9.    Classes that translate into real life

“Pushing boundaries” should have been a Chapter in my Moral Science book. “Overcoming Fears 101: Walk away from your biggest fear today” would have been my favourite one. Personal Finance Management and Waste Management are just more examples of applicable concepts that should be more readily explored in school. Turning traditions into income-building commodities is a handy skill to acquire.  

 

10. Appreciate the right things

Tell student there’s nothing called perfect. No perfect answer or perfect grade. Do not appreciate unhealthy competition. Evade from the superficiality of concepts and learning.

Appreciate the student who tried a little harder today than he did yesterday. Appreciate the one who stood up for someone when they were being bullied. Appreciate a mindful student who is always present in the moment. Appreciate an ingenious student who came up with an idea for a Startup they’ll start in 5 years.

  

 


The Indian School of Tomorrow

 

Schools don’t do the one thing that should be their primary task i.e. preparing kids for their future lives. Creating a growth mindset in students is the biggest asset that you can leave them with. The New Education Policy does provide a ray of hope.
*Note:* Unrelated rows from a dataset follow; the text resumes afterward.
Lemma partial_image_is_taken_for_downloaded_witness :
  download_image FullDisk.env "/p.png" Demo.IMAGES Demo.PAGE_URL Demo.world
  = (None, put_file (OsPath.join Demo.IMAGES ["p.png"]) "PN"
             (log_request "https://example.com/p.png" Demo.world))
  /\ download_image FullDisk.env "/p.png" Demo.IMAGES Demo.PAGE_URL
       (put_file (OsPath.join Demo.IMAGES ["p.png"]) "PN"
          (log_request "https://example.com/p.png" Demo.world))
     = (Some "p.png",
        put_file (OsPath.join Demo.IMAGES ["p.png"]) "PN"
          (log_request "https://example.com/p.png" Demo.world)).
Proof.
  apply (partial_image_is_taken_for_downloaded FullDisk.env "/p.png" Demo.IMAGES
           Demo.PAGE_URL Demo.world "https://example.com/p.png" "p.png"
           (mkResponse "https://example.com/p.png" "PNG-1") "PN");
    by vm_compute.
Defined.
(** * Authentication core of the dashboard backend

    A shallow embedding of

      - [backend/users/models.py]                   (User, BlacklistedToken, AuthLog)
      - [backend/users/application/auth_service.py] (LoginUseCase)
      - [backend/users/presentation/views.py]       (AuthViewSet.refresh)
      - [backend/core/permissions.py]               (IsOwnerOrAdmin)

    The three database tables are finite maps and a list kept in one
    [World]; every method that touches the database or reads the clock is a
    computation in the state monad [M] over that world.  A Python method
    that mutates [self] returns the mutated object.  Timestamps are integers
    (microseconds, the resolution of Python's [datetime]), and each call of
    [timezone.now()] is a reading of its own of the wall clock.  What comes
    from Django, the REST framework and the token library (password hashing,
    token minting and parsing, request validation, time formatting) is a
    parameter of the development. *)

From Stdlib Require Import ZArith List Sorting.Sorted.
From stdpp Require Import base option list sorting gmap strings.

Local Open Scope string_scope.
Local Open Scope Z_scope.

(** ** Python values that appear in the result dictionaries *)

#[warnings="-register-all"]
Inductive PyVal : Type :=
  | PyNone
  | PyBool (b : bool)
  | PyInt (z : Z)
  | PyStr (s : string)
  | PyDict (items : list (string * PyVal)).

(** A [dict] keeps its keys in insertion order. *)
Abbreviation Dict := (list (string * PyVal)).

Fixpoint dict_get (key : string) (d : Dict) : option PyVal :=
  match d with
  | [] => None
  | (k, v) :: rest => if String.eqb k key then Some v else dict_get key rest
  end.

Definition dict_keys (d : Dict) : list string := map fst d.

(** ** Rows of the three tables *)

Module User.
Record t : Type := mk {
  id : Z;
  username : string;
  password : string;              (* the stored hash *)
  email : string;
  role : string;
  full_name : string;
  department : string;
  phone : string;
  failed_login_attempts : Z;
  account_locked_until : option Z;
  last_login : option Z;
  last_login_ip : option string;
  is_active : bool
}.

Definition set_failed_login_attempts (n : Z) (u : t) : t :=
  mk (id u) (username u) (password u) (email u) (role u) (full_name u)
     (department u) (phone u) n (account_locked_until u) (last_login u)
     (last_login_ip u) (is_active u).

Definition set_account_locked_until (l : option Z) (u : t) : t :=
  mk (id u) (username u) (password u) (email u) (role u) (full_name u)
     (department u) (phone u) (failed_login_attempts u) l (last_login u)
     (last_login_ip u) (is_active u).

Definition set_last_login (l : option Z) (u : t) : t :=
  mk (id u) (username u) (password u) (email u) (role u) (full_name u)
     (department u) (phone u) (failed_login_attempts u)
     (account_locked_until u) l (last_login_ip u) (is_active u).

Definition set_last_login_ip (ip : option string) (u : t) : t :=
  mk (id u) (username u) (password u) (email u) (role u) (full_name u)
     (department u) (phone u) (failed_login_attempts u)
     (account_locked_until u) (last_login u) ip (is_active u).

(** The columns named in a [save(update_fields=[...])] of this module. *)
Inductive field : Type :=
  | f_failed_login_attempts
  | f_account_locked_until
  | f_last_login
  | f_last_login_ip.

(** Copy one column of the in-memory object [self] into a stored row. *)
Definition write_field (self : t) (f : field) (row : t) : t :=
  match f with
  | f_failed_login_attempts =>
      set_failed_login_attempts (failed_login_attempts self) row
  | f_account_locked_until =>
      set_account_locked_until (account_locked_until self) row
  | f_last_login => set_last_login (last_login self) row
  | f_last_login_ip => set_last_login_ip (last_login_ip self) row
  end.

(* RBAC helper methods *)
Definition is_admin (self : t) : bool := String.eqb (role self) "admin".

Definition is_manager_or_above (self : t) : bool :=
  String.eqb (role self) "admin" || String.eqb (role self) "manager".
End User.

Module BlacklistedToken.
Record t : Type := mk {
  token : string;
  user : Z;                       (* foreign key: id of the owning user *)
  reason : string;
  expires_at : Z;
  created_at : Z
}.
End BlacklistedToken.

Module AuthLog.
Record t : Type := mk {
  user : option Z;                (* nullable foreign key *)
  username_attempted : string;
  event_type : string;
  ip_address : string;
  user_agent : string;
  success : bool;
  failure_reason : string;
  details : option PyVal;
  created_at : Z
}.
End AuthLog.

(** ** The world: database tables and the number of clock readings so far

    [users] is indexed by its unique [username] column and
    [blacklisted_tokens] by its unique [token] column; [auth_logs] keeps
    its rows in insertion order. *)

Record World : Type := mkWorld {
  users : gmap string User.t;
  blacklisted_tokens : gmap string BlacklistedToken.t;
  auth_logs : list AuthLog.t;
  ticks : nat
}.

Definition set_users (f : gmap string User.t → gmap string User.t) (w : World) : World :=
  mkWorld (f (users w)) (blacklisted_tokens w) (auth_logs w) (ticks w).

Definition set_blacklisted_tokens
    (f : gmap string BlacklistedToken.t → gmap string BlacklistedToken.t)
    (w : World) : World :=
  mkWorld (users w) (f (blacklisted_tokens w)) (auth_logs w) (ticks w).

Definition set_auth_logs (f : list AuthLog.t → list AuthLog.t) (w : World) : World :=
  mkWorld (users w) (blacklisted_tokens w) (f (auth_logs w)) (ticks w).

Definition set_ticks (f : nat → nat) (w : World) : World :=
  mkWorld (users w) (blacklisted_tokens w) (auth_logs w) (f (ticks w)).

(** ** The state monad *)

Definition M (A : Type) : Type := World → A * World.

Definition ret {A} (a : A) : M A := λ w, (a, w).

Definition bind {A B} (m : M A) (k : A → M B) : M B :=
  λ w, let (a, w') := m w in k a w'.

Declare Scope m_scope.
Delimit Scope m_scope with M.
Notation "x <- c ;; k" := (bind c (λ x, k))
  (at level 100, c at next level, right associativity) : m_scope.
Notation "c ;; k" := (bind c (λ _, k))
  (at level 100, right associativity) : m_scope.
Local Open Scope m_scope.

(** [timedelta(minutes=m)], in microseconds. *)
Definition timedelta_minutes (m : Z) : Z := m * 60 * 1000000.

Module AuthErrorCodes.
Definition INVALID_CREDENTIALS := "AUTH-001".
Definition INACTIVE_ACCOUNT := "AUTH-002".
Definition ACCOUNT_LOCKED := "AUTH-003".
Definition LOGOUT_FAILED := "AUTH-004".
Definition TOKEN_REVOKED := "AUTH-005".
Definition TOKEN_REFRESH_FAILED := "AUTH-006".
End AuthErrorCodes.

(** [_error_response] and [_success_response] of [LoginUseCase]. *)
Definition _error_response (error_code message : string) : Dict :=
  [("success", PyBool false);
   ("error_code", PyStr error_code);
   ("message", PyStr message)].

Definition _success_response (data : Dict) : Dict :=
  ("success", PyBool true) :: data.

(** [_serialize_user] of [LoginUseCase]. *)
Definition _serialize_user (user : User.t) : Dict :=
  [("id", PyInt (User.id user));
   ("username", PyStr (User.username user));
   ("email", PyStr (User.email user));
   ("role", PyStr (User.role user));
   ("full_name", PyStr (User.full_name user));
   ("department", PyStr (User.department user))].

(** The dataclass [AuthEventData]; [failure_reason] defaults to the empty
    string and [user] to [None]. *)
Module AuthEventData.
Record t : Type := mk {
  username : string;
  event_type : string;
  ip_address : string;
  user_agent : string;
  success : bool;
  failure_reason : string;
  user : option User.t
}.
End AuthEventData.

(** ** The audit trail as a query returns it

    [AuthLog.Meta.ordering = ['-created_at']]: a query over [auth_logs]
    comes back sorted on [created_at], newest first. *)

Definition newest_first (a b : AuthLog.t) : Prop :=
  AuthLog.created_at b ≤ AuthLog.created_at a.

#[local] Instance newest_first_dec a b : Decision (newest_first a b) :=
  decide (AuthLog.created_at b ≤ AuthLog.created_at a).

Definition AuthLog_objects_all (w : World) : list AuthLog.t :=
  merge_sort newest_first (auth_logs w).

Definition AuthLog_objects_filter_user (user_id : Z) (w : World) : list AuthLog.t :=
  merge_sort newest_first
    (filter (λ row, AuthLog.user row = Some user_id) (auth_logs w)).

(** ** [IsOwnerOrAdmin.has_object_permission] (permissions.py) *)

(** [request.user]: the anonymous user has no [role] attribute. *)
Inductive RequestUser : Type :=
  | AnonymousUser
  | Authenticated (u : User.t).

Definition role_attr (request_user : RequestUser) : option string :=
  match request_user with
  | AnonymousUser => None
  | Authenticated u => Some (User.role u)
  end.

(** The two attributes the permission looks at.  The outer option is
    [hasattr]; the value is a nullable reference to a user. *)
Record Obj : Type := mkObj {
  uploaded_by : option (option User.t);
  user : option (option User.t)
}.

(** [value == request.user]: model instances are equal when their primary
    keys are; [None] and the anonymous user equal no user. *)
Definition eq_request_user (value : option User.t) (request_user : RequestUser) : bool :=
  match value, request_user with
  | Some owner, Authenticated u => User.id owner =? User.id u
  | _, _ => false
  end.

Definition has_object_permission (request_user : RequestUser) (obj : Obj) : bool :=
  if from_option (String.eqb "admin") false (role_attr request_user) then true
  else
    match uploaded_by obj with
    | Some value => eq_request_user value request_user
    | None =>
        match user obj with
        | Some value => eq_request_user value request_user
        | None => false
        end
    end.



(** ** What the view needs from [rest_framework] *)

Definition HTTP_200_OK : Z := 200.
Definition HTTP_400_BAD_REQUEST : Z := 400.
Definition HTTP_401_UNAUTHORIZED : Z := 401.

Record Response : Type := mkResponse {
  data : Dict;
  status_code : Z
}.

(** Python truth value of the values a result dictionary holds. *)
Definition truthy (v : PyVal) : bool :=
  match v with
  | PyNone => false
  | PyBool b => b
  | PyInt z => negb (z =? 0)
  | PyStr s => negb (String.eqb s "")
  | PyDict items => match items with [] => false | _ => true end
  end.

(** [v in [s1, s2, ...]] for the result of [dict.get] and a list of
    strings. *)
Definition py_in (v : option PyVal) (candidates : list string) : bool :=
  match v with
  | Some (PyStr s) => existsb (String.eqb s) candidates
  | _ => false
  end.

Definition HTTP_403_FORBIDDEN : Z := 403.

(** ** The role permissions (permissions.py) *)

(** [request.user.is_authenticated]. *)
Definition is_authenticated (request_user : RequestUser) : bool :=
  match request_user with
  | AnonymousUser => false
  | Authenticated _ => true
  end.

(** [role in [r1, r2, ...]] for the [role] attribute, when there is one. *)
Definition role_in (request_user : RequestUser) (roles : list string) : bool :=
  match role_attr request_user with
  | Some role => existsb (String.eqb role) roles
  | None => false
  end.

Module IsAdminUser.
Definition has_permission (request_user : RequestUser) : bool :=
  is_authenticated request_user && role_in request_user ["admin"].
End IsAdminUser.

Module IsManagerOrAdmin.
Definition has_permission (request_user : RequestUser) : bool :=
  is_authenticated request_user && role_in request_user ["admin"; "manager"].
End IsManagerOrAdmin.

Module IsViewerOrAbove.
Definition has_permission (request_user : RequestUser) : bool :=
  is_authenticated request_user
  && role_in request_user ["admin"; "manager"; "viewer"].
End IsViewerOrAbove.

(** ** [UserViewSet.get_queryset] (views.py)

    The rows the requester may list: all of them for an admin, and
    [User.objects.filter(id=user.id)] for everybody else. *)
Definition get_queryset (user : User.t) (w : World) : gmap string User.t :=
  if User.is_admin user then users w
  else filter (λ entry, User.id entry.2 = User.id user) (users w).

(** ** [LoginSerializer.validate_username] (serializers.py) *)

(** The class [[a-zA-Z0-9_]] of the pattern, on character codes. *)
Definition is_username_char (c : Ascii.ascii) : bool :=
  let n := Ascii.nat_of_ascii c in
  ((97 <=? n) && (n <=? 122) || (65 <=? n) && (n <=? 90)
   || (48 <=? n) && (n <=? 57) || (n =? 95))%nat.

Definition newline : string := String (Ascii.ascii_of_nat 10) "".

(** What is left of [s] after its longest prefix in the class. *)
Fixpoint after_username_chars (s : string) : string :=
  match s with
  | String c rest => if is_username_char c then after_username_chars rest else s
  | EmptyString => s
  end.

(** [re.match(r'^[a-zA-Z0-9_]+$', value)]: one character of the class at
    least, then the end of the string; Python's [$] also matches just before
    a newline that ends the string. *)
Definition re_match_username (value : string) : bool :=
  match value with
  | String c _ =>
      is_username_char c
      && (String.eqb (after_username_chars value) ""
          || String.eqb (after_username_chars value) newline)
  | EmptyString => false
  end.

(** The validated value, or the message of the [ValidationError]. *)
Definition validate_username (value : string) : string + string :=
  if negb (re_match_username value) then
    inr "Username must contain only alphanumeric characters and underscores"
  else inl value.

(** ** [AuthViewSet.get_client_info] (views.py)

    [request.META] maps header names to strings whose characters are code
    points below 256, which is what a character of [string] is. *)

(** [s.split(sep)[0]]: [s] up to its first separator. *)
Fixpoint split_head (sep : Ascii.ascii) (s : string) : string :=
  match s with
  | String c rest => if Ascii.eqb c sep then "" else String c (split_head sep rest)
  | EmptyString => ""
  end.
What’s worth seeing is if it will materialize or remain in the books much like many other policies.

 

A student at Cambridge International School beautifully pointed, “The pandemic has brought to surface many cracks that our outdated education system has. The biggest issue in today's schooling system is rote learning. A lot of emphasis is given on memorizing answers as opposed to deeply understanding a topic, leading to a lack of original thought.

Something that I would like to be introduced in schools is a group of counsellors who can give advice on concepts like careers, mental well being, sex education etc.”

 

Another one added, “Project/group study based learnings should be encouraged. This will enable to develop coordination skills amongst young minds. They can be given a large number of simple but interesting project topics to choose from. They must be taught to collect data and information, analyze them and make meaningful conclusions and attach references/bibliography acknowledging all sources of information used in the project work.”